Those were the days. The nursing every two hours--even at night?! The drive home from the hospital with this new life. Every car was an enemy. We drove 15 miles an hour all the way home. I sat in the backseat with him for weeks. The latching pain, the “nipple-shield” days. The crying days; him, and me. The googling symptoms, taking him to the doctor because he wouldn’t stop crying days. “Give me Jesus” every morning days. “Why are you crying, honey?” my mom asked. “I’m just so tired” days.
Now these are the days. The messy face and messy floor days. The sticky hands on your pants days. The, “mommy, mommy, mommy!” days.

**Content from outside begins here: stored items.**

Lemma with_field_stored fs :
  fields_stored db tid ty fs -> fields_stored db' tid ty (fs ++ [with_id next f]).
Proof.
  intros [He Hnd Ha].
  assert (forall g, field_stored db tid ty g -> fld_id g <> Some next) as Hold.
  { intros g (fid & -> & Hrow & _) [= ->]. by rewrite fresh_field in Hrow. }
  split.
  - apply Forall_app. split; [|by repeat constructor; apply with_field_new].
    eapply Forall_impl; [exact He|]. intros g Hg. pose proof (Hold g Hg) as Hne.
    destruct Hg as (fid & Hid & Hrow & Hnames & Hlabels). rewrite Hid in Hne.
    destruct (with_field_old fid) as (E1 & E2 & E3); [congruence|].
    exists fid. rewrite E1, E3. split; [done|split; [done|split; [|done]]].
    intros n. by rewrite E2.
  - rewrite fmap_app. apply NoDup_app. split; [done|split; [|by repeat constructor; set_solver]].
    intros id (g & -> & Hg)%list_elem_of_fmap Hin. rewrite Forall_forall in He.
    apply list_elem_of_singleton in Hin. by apply (Hold g (He g Hg)).
  - intros fid row Hrow Hr. rewrite fmap_app. apply elem_of_app. destruct (decide (fid = next)) as [->|Hf].
    + right. by left.
    + left. rewrite (proj1 (with_field_old fid Hf)) in Hrow. by eapply Ha.
Qed.

End WithField.

Fixpoint number_from (id : Z) (fs : list Field) : list Field :=
  match fs with
  | [] => []
  | f :: fs => with_id id f :: number_from (id + 1) fs
  end.

Lemma step_keeps_trans tid db1 db2 db3 :
  step_keeps tid db1 db2 -> step_keeps tid db2 db3 -> step_keeps tid db1 db3.
Proof.
  intros [_ K1] [C2 K2]. split; [done|]. intros other Ho. etrans; [by apply K1|by apply K2].
Qed.

Lemma insert_fields_fold ty recent tid fs db db' :
  option_xor (obj_meta_id ty) recent = Some tid -> consistent db ->
  foldM (insert_field_query ty recent) db fs = Ok db' ->
  step_keeps tid db db' /\ same_type_row tid db db' /\ db_indexes db' = db_indexes db /\
  (forall fs0, fields_stored db tid ty fs0 ->
     fields_stored db' tid ty (fs0 ++ number_from (db_next_field_id db) fs)).
Proof.
  intros Hx. revert db. induction fs as [|f fs IH]; intros db Hc; cbn [foldM].
  - intros [= <-]. split; [by split|split; [done|split; [done|]]].
    intros fs0. cbn. by rewrite app_nil_r.
  - intros (db1 & H1 & H)%bind_ok. apply insert_field_ok in H1 as (tid' & Hx' & Ht & _ & Hn & ->).
    rewrite Hx in Hx'. injection Hx' as <-.
    pose proof (with_field_keeps db tid ty f Hc Ht Hn) as Hk.
    destruct (IH _ (proj1 Hk) H) as (Hk' & [T N] & HI & HF).
    split; [by eapply step_keeps_trans|split; [|split; [done|]]].
    + split; [by rewrite T|]. intros n. by rewrite N.
    + intros fs0 H0. cbn [number_from].
      replace (fs0 ++ with_id (db_next_field_id db) f :: _) with
        ((fs0 ++ [with_id (db_next_field_id db) f]) ++ number_from (db_next_field_id db + 1) fs)
        by (by rewrite <- app_assoc).
      apply HF. by apply with_field_stored.
Qed.

(** ** Removing and updating fields *)

Definition without_field (fid : Z) (db : MetaDb) : MetaDb :=
  delete_field_labels fid (delete_field_names fid (delete_fields fid db)).

Lemma remove_field_ok db f db' :
  remove_field_query db f = Ok db' <-> exists fid, fld_id f = Some fid /\ db' = without_field fid db.
Proof.
  unfold remove_field_query. rewrite bind_ok. setoid_rewrite option_context_ok.
  apply exist_proper; intros fid. apply and_iff_compat_l. split; [by intros [= <-]|by intros ->].
Qed.

(** A change of the field tables that concerns the field [fid] only. *)
Record only_field (fid : Z) (db db' : MetaDb) : Prop := {
  of_row : forall g, g <> fid -> db_fields db' !! g = db_fields db !! g;
  of_name : forall g n, g <> fid -> db_field_names db' !! n = Some g <-> db_field_names db !! n = Some g;
  of_labels : forall g, g <> fid -> labels_of db' g = labels_of db g;
}.

Lemma only_field_stored fid db db' tid ty f :
  only_field fid db db' -> fld_id f <> Some fid ->
  field_stored db tid ty f -> field_stored db' tid ty f.
Proof.
  intros [R N L] Hne (g & Hid & Hrow & Hn & Hl).
  assert (g <> fid) as Hg by congruence. exists g.
  rewrite (R g Hg), (L g Hg). split; [done|split; [done|split; [|done]]]. intros n. by rewrite N.
Qed.

Lemma only_field_same fid tid db db' other :
  only_field fid db db' -> other <> tid ->
  (forall row, db_fields db !! fid = Some row -> fr_type_id row = tid) ->
  (forall row, db_fields db' !! fid = Some row -> fr_type_id row = tid) ->
  same_fields other db db'.
Proof.
  intros [R N L] Hne H H'.
  assert (forall g row, db_fields db !! g = Some row -> fr_type_id row = other -> g <> fid) as Hg.
  { intros g row Hrow Hr ->. apply H in Hrow. congruence. }
  split.
  - intros g row Hr. destruct (decide (g = fid)) as [->|Hne'].
    + split; intros Hrow; [apply H' in Hrow|apply H in Hrow]; congruence.
    + by rewrite R.
  - intros g row Hrow Hr n. apply N. by eapply Hg.
  - intros g row Hrow Hr. apply L. by eapply Hg.
Qed.

(** Deleting fields, with the rows that refer to them. *)
Lemma restrict_fields_names keep db n g :
  db_field_names (restrict_fields keep db) !! n = Some g <->
  db_field_names db !! n = Some g /\ is_Some (keep !! g).
Proof. cbn. by rewrite map_lookup_filter_Some. Qed.

Lemma restrict_fields_labels keep db g : is_Some (keep !! g) ->
  labels_of (restrict_fields keep db) g = labels_of db g.
Proof.
  intros Hg. unfold labels_of; cbn. by rewrite list_filter_filter_l by (intros [? ?]; cbn; by intros ->).
Qed.

Lemma restrict_fields_consistent keep db :
  keep ⊆ db_fields db -> consistent db -> consistent (restrict_fields keep db).
Proof.
  intros Hk [C1 C2 C3 C4 C5 C6]. split; cbn; try done.
  - intros fid row Hrow. apply C3. by eapply lookup_weaken.
  - intros n fid. by intros [_ H]%map_lookup_filter_Some.
  - intros l fid. by intros [H _]%list_elem_of_filter.
Qed.

Lemma without_field_consistent fid db : consistent db -> consistent (without_field fid db).
Proof.
  intros Hc. assert (consistent (delete_fields fid db)) as [C1 C2 C3 C4 C5 C6]
    by (apply restrict_fields_consistent; [apply delete_subseteq|done]).
  split; try done.
  - intros n g. cbn. intros [H _]%map_lookup_filter_Some. by eapply C4.
  - intros l g. cbn. intros [_ H]%list_elem_of_filter. by eapply C5.
Qed.

Lemma without_field_only fid db : consistent db -> only_field fid db (without_field fid db).
Proof.
  intros Hc. split.
  - intros g Hg. cbn. by rewrite lookup_delete_ne.
  - intros g n Hg. cbn. rewrite !map_lookup_filter_Some. cbn. rewrite lookup_delete_ne by done.
    split; [tauto|]. intros Hn. repeat split; [done| |done]. by eapply c_field_names.
  - intros g Hg. destruct (db_fields db !! g) as [row|] eqn:Hrow.
    + unfold labels_of. cbn. rewrite list_filter_filter_l by (intros [? ?]; cbn; congruence).
      rewrite list_filter_filter_l; [done|]. intros [? ?]; cbn. intros ->.
      rewrite lookup_delete_ne by done. by eexists.
    + rewrite (labels_of_fresh db), labels_of_fresh; try done; [by apply without_field_consistent|].
      cbn. by rewrite lookup_delete_ne.
Qed.

Lemma without_field_gone fid db : db_fields (without_field fid db) !! fid = None.
Proof. cbn. apply lookup_delete_eq. Qed.

(** The field belongs to the type [tid], or to none. *)
Definition field_of (tid fid : Z) (db : MetaDb) : Prop :=
  forall row, db_fields db !! fid = Some row -> fr_type_id row = tid.

Lemma only_field_keeps fid tid db db' :
  db_types db' = db_types db -> db_type_names db' = db_type_names db ->
  db_indexes db' = db_indexes db -> consistent db' -> only_field fid db db' ->
  field_of tid fid db -> field_of tid fid db' -> step_keeps tid db db'.
Proof.
  intros HT HN HI Hc Ho Hf Hf'. split; [done|]. intros other Hne. split; [|split].
  - split; [by rewrite HT|by rewrite HN].
  - by eapply only_field_same.
  - intros iid row _. by rewrite HI.
Qed.

Lemma without_field_keeps fid tid db : consistent db -> field_of tid fid db ->
  step_keeps tid db (without_field fid db).
Proof.
  intros Hc Hf. apply (only_field_keeps fid); try done.
  - by apply without_field_consistent.
  - by apply without_field_only.
  - intros row. by rewrite without_field_gone.
Qed.

Lemma without_field_stored fid tid db ty fs : consistent db ->
  fields_stored db tid ty fs ->
  fields_stored (without_field fid db) tid ty (filter (fun f => fld_id f <> Some fid) fs).
Proof.
  intros Hc [He Hn Ha]. split.
  - rewrite Forall_forall in He |- *. intros f [Hne Hf]%list_elem_of_filter.
    eapply only_field_stored; [by apply without_field_only|done|by apply He].
  - eapply sublist_NoDup; [exact Hn|]. by apply fmap_sublist, sublist_filter.
  - intros g row Hrow Hr. cbn in Hrow. apply lookup_delete_Some in Hrow as [Hne Hrow].
    specialize (Ha g row Hrow Hr). apply list_elem_of_fmap in Ha as (f & Hid & Hf).
    rewrite Hid. apply list_elem_of_fmap_2, list_elem_of_filter. split; [congruence|done].
Qed.

(** What an update makes of the stored field: the default is overwritten, never
    cleared. *)
Definition persist_delta (d : FieldDelta) (f : Field) : Field :=
  {| fld_id := fld_id f; fld_name := fld_name f;
     fld_type_id := match fdl_attrs d with Some a => fad_type_id a | None => fld_type_id f end;
     fld_labels := match fdl_labels d with Some l => l | None => fld_labels f end;
     fld_is_optional := match fdl_attrs d with Some a => fad_is_optional a | None => fld_is_optional f end;
     fld_is_unique := match fdl_attrs d with Some a => fad_is_unique a | None => fld_is_unique f end;
     fld_default := match fdl_attrs d with
                    | Some {| fad_default := Some v |} => Some v
                    | _ => fld_default f
                    end;
     fld_effective_default := fld_effective_default f;
     fld_version_id := fld_version_id f |}.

Peek-a-boo and “where’s the baby?” one more time days. The car-seat struggle, the diaper change struggle, the put you in your jammies struggle--We do this everyday, come on! And I thought you would be sleeping through the night by now days. The bonked his head again days. The sweetest hugs and kisses and smiles and giggle days. The first words and tummy-raspberry days. Put him down for a nap and he wakes up taller days. The silent moments; “Oh no! What’s he doing?!” days. When I find my strength days. I realize how little sleep I can survive, no thrive, on. How my voice got louder, “Please don’t share your straw with him” and “Please don’t force him to hug you.” This is my baby and I’ll raise him my way. My arms are strong, my back is strong. I can smile all day to keep the mood light for my little. These are the days of never ending cleaning. Thank you Lord that we had healthy food as I do the dishes. And thank you that Josiah eats well. Thank you that my body is able to stand over the sink without pain. My body is prime for these days. When I find my own weakness and receive grace after grace. "Mom, can you please come over?" "Mom, can you please come over again?" "Sorry I didn’t make dinner, babe." Am I doing this right? Should I go in there and get him? How many minutes do I let him cry? When I’m trying so hard to keep chipper for the baby and I take it out on John instead. It’s okay, babe, days.

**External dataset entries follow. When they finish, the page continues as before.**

(* ===== verification/MetaLoadSpec.v ===== *)
(** * Loading the metadata

    Reading a stored type gives it back up to the orders the database chooses;
    [load_type_systems], with its one retry, is a two-pass selection on the
    dependencies of the stored types. *)

From S2P Require Import Prelude Ident Types Builtin TypeSystem Policies Query Meta MetaSpec.

(** A query returns each of its rows once. *)
Class RowOrderLaws {RO : RowOrder} := {
  in_order_perm : forall A (l : list A), in_order l ≡ₚ l;
}.

Lemma foldM_append {E A B} (f : A -> outcome E B) acc l :
  foldM (fun acc x => y ← f x; Ok (acc ++ [y])) acc l = (ys ← mapM f l; Ok (acc ++ ys)).
Proof.
  revert acc. induction l as [|x l IH]; intros acc; cbn; [by rewrite app_nil_r|].
  destruct (f x) as [y| |]; cbn; [|done..]. rewrite IH.
  destruct (mapM f l); cbn; [|done..]. by rewrite <- app_assoc.
Qed.

Section Load.
Context {RO : RowOrder} {RL : RowOrderLaws}.

(** ** Rows *)

Definition row_of_field (tid : Z) (ty : ObjectType) (f : Field) : string * Z * FieldRow :=
  (field_persisted_name f ty, default 0%Z (fld_id f), field_row tid f).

These are the days when I miss him when he’s sleeping. When I can’t wait to get him up from his nap. His rosy cheeks and heavy-eyed “Mommy!” smile. His little jokester self blowing on my belly and growling as he runs away, swinging only one arm. How he claps for himself and has favorite songs and parts of songs and favorite books and pages of books. These are the days of perspective. Of choosing to see all the good. My mom body--more feminine and efficient than before. The highlights in his hair, the sun even though it’s cold. He may be awake again, but he woke up healthy. And so did I. All the little things, the menial things, are shaping him. Keep looking him in the eyes. Keep smiling. He won’t want up, or "bup," forever. The hard nights won’t last forever.

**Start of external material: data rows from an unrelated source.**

Lemma keeps_others db tys tid db' o :
  keeps db tys -> step_keeps tid db db' -> o ∈ tys -> obj_meta_id o <> Some tid ->
  exists oid, stores db' oid o.
Proof.
  intros Hk [_ Hf] Ho Hne. destruct (keeps_id db tys o Hk Ho) as (oid & Hid & Hs). exists oid.
  eapply stores_same; [|exact Hs]. apply Hf. congruence.
Qed.

Lemma keeps_all_step db tys tid db' n x : keeps db tys -> step_keeps tid db db' -> x <> tid ->
  db_type_names db' !! n = Some x -> Some x ∈ obj_meta_id <$> tys.
Proof.
  intros Hk [_ Hf] Hne Hn. destruct (Hf x Hne) as ([_ HN] & _). apply HN in Hn. by eapply ke_all.
Qed.

Lemma insert_keeps db tys ty db' : keeps db tys -> op_allowed tys (InsertType ty) ->
  insert_type db ty = Ok db' ->
  exists tys', abs_step tys (InsertType ty) tys' /\ keeps db' tys'.
Proof.
  intros Hk [Hid Hch] H. pose proof (ke_consistent _ _ Hk) as Hc.
  destruct (insert_type_stored db ty db' Hc Hid Hch H) as [Hstep (iid & Hs)].
  assert (Some (db_next_type_id db) ∉ obj_meta_id <$> tys) as Hnew.
  { intros (o & Ho & Hin)%list_elem_of_fmap. destruct (keeps_id db tys o Hk Hin) as (oid & Hoid & Hos).
    rewrite Hoid in Ho. injection Ho as <-. pose proof (st_table _ _ _ Hos) as Ht.
    by rewrite fresh_type in Ht. }
  exists (tys ++ [with_ids (db_next_type_id db) (db_next_field_id db) iid ty]).
  split; [by constructor|]. split.
  - apply Hstep.
  - apply Forall_app. split; [|repeat constructor; by eexists]. apply Forall_forall. intros o Ho.
    eapply keeps_others; [done..|]. intros Hoid. apply Hnew. rewrite <- Hoid. by apply list_elem_of_fmap_2.
  - rewrite fmap_app. apply NoDup_app. split; [apply Hk|split].
    + intros x Hx ->%list_elem_of_singleton. by apply Hnew.
    + apply NoDup_singleton.
  - intros n x Hn. rewrite fmap_app. apply elem_of_app.
    destruct (decide (x = db_next_type_id db)) as [->|Hne]; [right; by left|left; by eapply keeps_all_step].
Qed.

(** Replacing or dropping the representation of one type. *)
Lemma keeps_replace db l1 ty l2 tid db' new : keeps db (l1 ++ ty :: l2) ->
  obj_meta_id ty = Some tid -> step_keeps tid db db' ->
  Forall (fun ty' => stores db' tid ty') new ->
  (new = [] /\ (forall n, db_type_names db' !! n <> Some tid)) \/ (exists ty', new = [ty']) ->
  keeps db' (l1 ++ new ++ l2).
Proof.
  intros Hk Hid Hstep Hnew Hcase.
  pose proof (ke_ids _ _ Hk) as Hnd. rewrite fmap_app, fmap_cons, <- Permutation_middle in Hnd.
  apply NoDup_cons in Hnd as [Hfresh Hnd]. rewrite Hid in Hfresh.
  assert (forall o, o ∈ l1 ++ l2 -> exists oid, stores db' oid o) as Hothers.
  { intros o Ho. apply (keeps_others db _ tid db' o Hk Hstep).
    { rewrite elem_of_app in Ho |- *. rewrite elem_of_cons. tauto. }
    intros Hoid. apply Hfresh. rewrite <- fmap_app, <- Hoid. by apply list_elem_of_fmap_2. }
  assert (Forall (fun ty' => obj_meta_id ty' = Some tid) new) as Hids
    by (eapply Forall_impl; [exact Hnew|]; intros ty'; apply st_id).
  split.
  - apply Hstep.
  - rewrite !Forall_app. split; [|split].
    + apply Forall_forall. intros o Ho. apply Hothers. set_solver.
    + eapply Forall_impl; [exact Hnew|]. eauto.
    + apply Forall_forall. intros o Ho. apply Hothers. set_solver.
  - destruct Hcase as [[-> _]|[ty' ->]].
    + by rewrite app_nil_l, fmap_app.
    + apply Forall_cons in Hids as [Hid' _]. rewrite fmap_app. cbn. rewrite <- Permutation_middle, Hid'.
      by constructor.
  - intros n x Hn. destruct (decide (x = tid)) as [->|Hne].
    + destruct Hcase as [[_ Hno]|[ty' ->]]; [by destruct (Hno n)|].
      apply Forall_cons in Hids as [Hid' _]. rewrite <- Hid'. apply list_elem_of_fmap_2. set_solver.
    + pose proof (keeps_all_step _ _ _ _ _ _ Hk Hstep Hne Hn) as Hin. rewrite fmap_app in Hin.
      rewrite fmap_cons, elem_of_app, elem_of_cons, Hid in Hin. rewrite !fmap_app, !elem_of_app.
      destruct Hin as [Hx|[[= ->]|Hx]]; [by left|done|by right; right].
Qed.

Neither will these little-chubby-arm days.
One day I’ll look back on these days. The days when doing the dishes and scrubbing the floor didn’t hurt my back. The days when I had energy! The days when I was the most influential person in Josiah’s life. The days where I could hold him in my arms and he fit just right. “These days were the best days of my life with you guys” my mom reminisces. I used to cup his head in my hand as I nursed him at night. It doesn’t fit like that anymore.